1. An installation for manufacturing solid particles from a liquid or semi-liquid composition, implementing a device for freezing all or part of a product, of the type in which the product is brought into contact with a product. treatment tank with a cooling surface which results from the use of a vibrating support and a film of a cryogenic liquid disposed on said support, and where the overflow of cryogenic liquid leaves the device with the products and is separated products by a separator system located at the device outlet, the cryogenic liquid thus recovered being collected and pumped by a pump to be reused in the installation, characterized by the implementation of the following measures:

- The installation comprises at least one slide (6), having over all or part of its length a channel structure; the installation comprises a system (2) for producing and depositing drops of said composition in each of said channels;

the installation comprises a system for supplying cryogenic liquid, of each of said channels,

and said cryogenic liquid collected and then pumped is directed to said cryogenic liquid supply system.

2. Installation according to claim 1 characterized in that said cryogenic liquid supply system is a percolator cryogenic liquid supply, by gravity, each of the channels through orifices positioned substantially above the middle of each channel .

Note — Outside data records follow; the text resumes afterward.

Definition resolveCandidate (host port : text) (tr : CandidateTransport) : AddrRecord :=
  let portNum := u16 (atoi outOfRange port) in
  let st := if bool_decide (tr = UDP) then SOCK_DGRAM else SOCK_STREAM in
  match parseAddr inet_pton4 inet_pton6 (str host) portNum with
  | Some (sa, l) => mkAddrRecord sa l st
  | None =>
      match resolve getaddrinfo (str host) (str port) st with
      | r :: _ => r
      | [] => emptyAddr
      end
  end.

(** The result is the return value and the candidate [out] afterwards. *)
Definition parse (line : text) (out : Candidate) : bool * Candidate :=
  let s := if startsWith (lit "a=") line then drop 2 line else line in
  let s := if startsWith (lit "candidate:") s then drop 10 s else s in
  match scanCandidate (cstr s) with
  | None => (false, out)
  | Some f =>
      let ty := typeFromString (f_type f) in
      let c := mkCandidate ty UDP (f_priority f) (f_component f) (f_foundation f) (f_host f)
                 (f_port f) emptyAddr false emptyAddr in
      if bool_decide (ty = Unknown) then (false, c)
      else
        let tr := if bool_decide (tolower <$> f_transport f = lit "tcp") then tcpTransport s else UDP in
        (true, mkCandidate ty tr (f_priority f) (f_component f) (f_foundation f) (f_host f)
                 (f_port f) (resolveCandidate (f_host f) (f_port f) tr) false emptyAddr)
  end.

End Parse.

(** ** Priorities *)

Definition localPreference (t : CandidateType) (family index : Z) (tr : CandidateTransport) : Z :=
  let l := if bool_decide (tr = UDP) then 65535
           else if (family =? AF_INET6) || (family =? AF_INET)
                then directionPreference t tr * 8192 + 8191 else directionPreference t tr * 8192 in
  if clampIndex index <=? l then l - clampIndex index else l.

Definition transportPreference (offset : Z) (t : CandidateType) (tr : CandidateTransport) : Z :=
  if bool_decide (tr = UDP) then typePreference t
  else if offset <=? typePreference t then typePreference t - offset else 0.

Definition clampComponent (c : Z) : Z := if c <? 1 then 1 else if 256 <? c then 256 else c.

Lemma clampIndex_range i : 0 <= clampIndex i <= 4095.
Proof. unfold clampIndex. repeat case_match; lia. Qed.

Lemma clampComponent_range i : 1 <= clampComponent i <= 256.
Proof. unfold clampComponent. repeat case_match; lia. Qed.

Lemma directionPreference_range t tr : 0 <= directionPreference t tr <= 6.
Proof. destruct t, tr; simpl; lia. Qed.

Lemma typePreference_range t : 0 <= typePreference t <= 126.
Proof. destruct t; vm_compute; split; congruence. Qed.

Lemma transportPreference_range offset t tr :
  0 <= offset -> 0 <= transportPreference offset t tr <= 126.
Proof.
  intros H. unfold transportPreference. pose proof (typePreference_range t).
  repeat case_match; lia.
Qed.

Lemma localPreference_range t family index tr : 0 <= localPreference t family index tr <= 65535.
Proof.
  unfold localPreference. pose proof (clampIndex_range index).
  pose proof (directionPreference_range t tr). repeat case_match; lia.
Qed.

(** The bit operations of the priority are the formula of RFC 8445. *)
Lemma computePriority_val offset t family comp index tr :
  0 <= offset ->
  computePriority offset t family comp index tr
  = transportPreference offset t tr * 2 ^ 24 + localPreference t family index tr * 2 ^ 8
    + (256 - clampComponent comp).
Proof.
  intros Ho. unfold computePriority. fold (transportPreference offset t tr).
  fold (clampComponent comp).
  pose proof (transportPreference_range offset t tr Ho) as H1.
  pose proof (localPreference_range t family index tr) as H2.
  pose proof (clampComponent_range comp). pose proof (directionPreference_range t tr).
  assert (E : u32 (directionPreference t tr <<. 13) = directionPreference t tr * 8192).
  { rewrite shiftl_mul by lia. apply wrap_id. width. }
  rewrite E.
  replace (u32 (directionPreference t tr * 8192 + 8191))
    with (directionPreference t tr * 8192 + 8191) by (symmetry; apply wrap_id; width).
  fold (localPreference t family index tr).
  rewrite (wrap_id 32 (localPreference t family index tr <<. 8)) by (rewrite shiftl_mul by lia; width).
  rewrite (wrap_id 32 (transportPreference offset t tr <<. 24)) by (rewrite shiftl_mul by lia; width).
  rewrite lor_disjoint_add; [|lia|rewrite shiftl_mul by lia; width].
  rewrite shiftl_mul by lia. rewrite wrap_id by width. lia.
Qed.

(** Candidate priorities.  Every priority fits in 31 bits, as RFC 8445 requires.  Among
    UDP candidates the type decides, whatever the index and the component: host before
    peer-reflexive before server-reflexive before relayed.  A UDP candidate comes before
    every TCP candidate of its type, for every setting of the TCP offset.  Candidates of one
    type, transport and address family (IPv4 or IPv6) with different indices below 4096 or
    different components have different priorities. *)
Theorem candidate_priority (offset : Z) (t t' : CandidateType) (f f' c c' i i' : Z)
    (tr : CandidateTransport) :
  0 <= offset ->
  fits 31 (computePriority offset t f c i tr) /\
  (typePreference t' < typePreference t ->
     computePriority offset t' f' c' i' UDP < computePriority offset t f c i UDP) /\
  (tr <> UDP -> computePriority offset t f' c' i' tr < computePriority offset t f c i UDP) /\
  ((f = AF_INET \/ f = AF_INET6) -> 0 <= i < 4096 -> 0 <= i' < 4096 -> 1 <= c <= 256 ->
     1 <= c' <= 256 -> computePriority offset t f c i tr = computePriority offset t f c' i' tr ->
     i = i' /\ c = c').
Proof.
  intros Ho. rewrite !computePriority_val by done.
  pose proof (transportPreference_range offset t tr Ho).
  pose proof (clampComponent_range c). pose proof (clampComponent_range c').
  pose proof (clampIndex_range i). pose proof (clampIndex_range i').
  pose proof (directionPreference_range t tr).
  pose proof (localPreference_range t f i tr). pose proof (localPreference_range t f i UDP).
  pose proof (localPreference_range t' f' i' UDP).
  split; [width|]. split; [|split].
  - intros Ht. unfold transportPreference. simpl. lia.
  - intros Htr. assert (transportPreference offset t tr <= transportPreference offset t UDP).
    { unfold transportPreference. pose proof (typePreference_range t).
      rewrite (bool_decide_eq_false_2 _ Htr), (bool_decide_eq_true_2 (UDP = UDP)) by done.
      case_match; lia. }
    assert (localPreference t f' i' tr < localPreference t f i UDP).
    { unfold localPreference. rewrite (bool_decide_eq_false_2 _ Htr), (bool_decide_eq_true_2 (UDP = UDP)) by done.
      repeat case_match; lia. }
    lia.
  - intros Hf Hi Hi' Hc Hc' E.
    assert (Hfb : (f =? AF_INET6) || (f =? AF_INET) = true) by (destruct Hf as [-> | ->]; done).
    assert (El : localPreference t f i tr = localPreference t f i' tr /\
                 clampComponent c = clampComponent c') by lia.
    destruct El as [El Ec]. split.
    + unfold localPreference in El. rewrite Hfb in El. unfold clampIndex in *.
      repeat case_match; lia.
    + unfold clampComponent in Ec. repeat case_match; lia.
Qed.
(* ===== verification/CandidatePair.v ===== *)
(** * ICE candidate pairs (include/stice/ice/candidatepair.hpp)

    The state of a pair in the check list and its priority (RFC 8445 section 6.1.2.3).  A
    pair points into the candidate deques of the two descriptions: a [CandRef] names the
    element and the generation of the deque, which changes when the description is assigned
    and its old elements are destroyed.  Both pointers of a pair are set where the program
    creates it, so the null checks on them have no counterpart.  Time points and durations
    are in milliseconds. *)

From S2P Require Import Prelude.
From S2P Require Import Candidate.
Open Scope Z_scope.
Open Scope c_scope.

Inductive PairState := Frozen | Pending | Succeeded | Failed.

#[export] Instance PairState_eq_dec : EqDecision PairState.
Proof. solve_decision. Defined.

Record CandRef := mkRef { gen : nat; idx : nat }.

#[export] Instance CandRef_eq_dec : EqDecision CandRef.
Proof. solve_decision. Defined.

Record CandidatePair := mkPair {
  local : CandRef; remote : CandRef; pairPriority : Z; state : PairState;
  nominated : bool; nominationRequested : bool; nominationValue : Z;
  consentExpiry : Z; nextTransmission : Z; retransmissionTimeout : Z; retransmissions : Z;
  pairTransactionID : bytes; transactionIdExpired : bool }.

#[export] Instance CandidatePair_fields : RecordFields CandidatePair := fun p =>
  mkPair (local p) (remote p) (pairPriority p) (state p) (nominated p) (nominationRequested p)
    (nominationValue p) (consentExpiry p) (nextTransmission p) (retransmissionTimeout p)
    (retransmissions p) (pairTransactionID p) (transactionIdExpired p).

(** A pair with the default member initialisers and its two pointers set. *)
Definition newPair (l r : CandRef) : CandidatePair :=
  mkPair l r 0 Frozen false false 0 0 0 500 0 (replicate 12 0) true.

(** Arithmetic of [std::uint64_t]. *)
Definition computePairPriority (localPriority remotePriority : Z) (localIsControlling : bool) : Z :=
  let g := if localIsControlling then localPriority else remotePriority in
  let d := if localIsControlling then remotePriority else localPriority in
  let min := if g <? d then g else d in
  let max := if d <? g then g else d in
  u64 (u64 (u64 ((1 <<. 32) - 1) * min) + u64 (max <<. 1) + (if d <? g then 1 else 0)).

(** [lc] and [rc] are the candidates the pair points to. *)
Definition updatePriority (p : CandidatePair) (lc rc : Candidate) (localIsControlling : bool) : CandidatePair :=
  p <| pairPriority := computePairPriority (priority lc) (priority rc) localIsControlling |>.

(** ** Specification *)

(** The formula of RFC 8445: [g] the controlling, [d] the controlled agent's priority. *)
Definition rfcPairPriority (g d : Z) : Z :=
  2 ^ 32 * Z.min g d + 2 * Z.max g d + (if d <? g then 1 else 0).

Lemma computePairPriority_val g d :
  fits 32 g -> fits 32 d ->
  computePairPriority g d true = rfcPairPriority g d - Z.min g d /\ fits 64 (computePairPriority g d true).
Proof.
  intros Hg Hd. unfold computePairPriority, rfcPairPriority.
  change (u64 ((1 <<. 32) - 1)) with (2 ^ 32 - 1). rewrite shiftl_mul by lia.
  split; [|apply wrap_fits; lia].
  destruct (Z.ltb_spec g d), (Z.ltb_spec d g); try lia;
    rewrite (wrap_id 64 ((2 ^ 32 - 1) * _)) by width; rewrite (wrap_id 64 (_ * 2 ^ 1)) by width;
    rewrite wrap_id by width; lia.
Qed.

Lemma computePairPriority_role l r b : computePairPriority l r b = computePairPriority r l (negb b).
Proof. by destruct b. Qed.

(** Pair priorities.  The two agents, one controlling and one controlled, compute the
    same priority for a pair, and no priority overflows 64 bits.  Although the code
    multiplies by 2^32 - 1 where RFC 8445 has 2^32, candidate priorities below 2^31, which
    all of [computePriority]'s are, make it order pairs exactly as the RFC does, and pairs of
    equal priority have equal candidate priorities on both sides. *)
Theorem pair_priority (l r l' r' : Z) (b : bool) :
  fits 31 l -> fits 31 r -> fits 31 l' -> fits 31 r' ->
  computePairPriority l r b = computePairPriority r l (negb b) /\
  fits 64 (computePairPriority l r b) /\
  (computePairPriority l r true < computePairPriority l' r' true <->
   rfcPairPriority l r < rfcPairPriority l' r') /\
  (computePairPriority l r b = computePairPriority l' r' b -> l = l' /\ r = r').
Proof.
  intros Hl Hr Hl' Hr'.
  assert (Hf : forall x, fits 31 x -> fits 32 x) by (intros x; width).
  assert (Hinj : forall g d g' d', fits 31 g -> fits 31 d -> fits 31 g' -> fits 31 d' ->
            computePairPriority g d true = computePairPriority g' d' true -> g = g' /\ d = d').
  { intros g d g' d' Hg Hd Hg' Hd' E.
    rewrite !(fun a b H H' => proj1 (computePairPriority_val a b H H')) in E by auto.
    unfold rfcPairPriority in E. repeat case_match; width. }
  split; [apply computePairPriority_role|]. split; [|split].
  - destruct b; [|rewrite computePairPriority_role]; apply computePairPriority_val; auto.
  - rewrite !(fun a b H H' => proj1 (computePairPriority_val a b H H')) by auto.
    unfold rfcPairPriority. repeat case_match; width.
  - destruct b; [by apply Hinj|]. rewrite (computePairPriority_role l r), (computePairPriority_role l' r').
    simpl. intros E. destruct (Hinj r l r' l' Hr Hl Hr' Hl' E). done.
Qed.

Lemma pair_priority_witness :
  fits 31 2130706431 /\ fits 31 1694498815 /\
  computePairPriority 2130706431 1694498815 true = computePairPriority 1694498815 2130706431 false.
Proof.
  assert (H1 : fits 31 2130706431) by (unfold fits; lia).
  assert (H2 : fits 31 1694498815) by (unfold fits; lia).
  split; [exact H1|]. split; [exact H2|].
  exact (proj1 (pair_priority 2130706431 1694498815 0 0 true H1 H2 ltac:(unfold fits; lia) ltac:(unfold fits; lia))).
Defined.
(* ===== verification/Sdp.v ===== *)
(** * Session descriptions (include/stice/ice/sdp.hpp, src/ice/sdp.cpp)

    A [Description] is what one agent tells the other: credentials, candidates and flags.
    [generateSdp] prints it, [parse] reads the peer's text line by line, and
    [sortCandidates] orders candidates by priority.  [std::stable_sort] is an insertion sort
    that keeps the order of equal elements, which determines its result. *)

From Stdlib Require Import Ascii Sorted.
From S2P Require Import Prelude.
From S2P Require Import Crypto.
From S2P Require Import Addr.
From S2P Require Import CText.
From S2P Require Import Candidate.
Open Scope Z_scope.

Definition MaxCandidates : nat := 30.

Record Description := mkDescription {
  iceUfrag : text; icePwd : text; iceLite : bool; candidates : list Candidate; finished : bool }.

Definition newDescription : Description := mkDescription [] [] false [] false.

(** [rnd] answers the requests for random bytes. *)
Definition generateUfrag (rnd : nat -> option bytes) : text := lit (randomStr64 rnd 8).
Definition generatePwd (rnd : nat -> option bytes) : text := lit (randomStr64 rnd 24).

(** ** Sorting *)

Fixpoint insertCandidate (c : Candidate) (l : list Candidate) : list Candidate :=
  match l with
  | [] => [c]
  | d :: l' => if priority c <? priority d then d :: insertCandidate c l' else c :: l
  end.

Definition stableSort (l : list Candidate) : list Candidate := foldr insertCandidate [] l.

Definition sortCandidates (d : Description) : Description :=
  mkDescription (iceUfrag d) (icePwd d) (iceLite d) (stableSort (candidates d)) (finished d).

(** ** Printing *)

Definition CRLF : text := [CR; LF].

Definition generateSdp (env : option text) (d : Description) : text :=
  lit "a=ice-ufrag:" ++ iceUfrag d ++ CRLF ++ lit "a=ice-pwd:" ++ icePwd d ++ CRLF ++
  (if iceLite d then lit "a=ice-lite" ++ CRLF else []) ++
  mjoin ((fun c => if bool_decide (type c = PeerReflexive) then [] else toSdp env c ++ CRLF)
         <$> candidates d) ++
  (if finished d then lit "a=end-of-candidates" ++ CRLF ++ lit "a=ice-options:ice2" ++ CRLF
   else lit "a=ice-options:ice2,trickle" ++ CRLF).

(** ** Parsing *)

Definition stripCR (line : text) : text :=
  match rev line with
  | c :: r => if bool_decide (c = CR) then rev r else line
  | [] => line
  end.

Section Parse.
Context (outOfRange : Z -> Z).
Context (inet_pton4 inet_pton6 : string -> option bytes).
Context (getaddrinfo : string -> string -> Z -> list AddrRecord).

Definition addCandidateFromSdp (d : Description) (line : text) : bool * Description :=
  if (MaxCandidates <=? length (candidates d))%nat then (false, d)
  else
    let '(ok, c) := Candidate.parse outOfRange inet_pton4 inet_pton6 getaddrinfo line newCandidate in
    if ok then (true, mkDescription (iceUfrag d) (icePwd d) (iceLite d) (candidates d ++ [c]) (finished d))
    else (false, d).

3. Installation according to claim 1 or 2 characterized in that the system for producing and depositing drops comprises a set of pipes for depositing drops of product in each of said channels, and comprises a set of pipes coaxial with the delivery lines of the product, coaxial pipes able to receive a flow of gas, preferably of the laminar type, thus forming around the beads produced a sweep gas sleeve, thus able to avoid clogging phenomena of the orifices of the product removal pipes.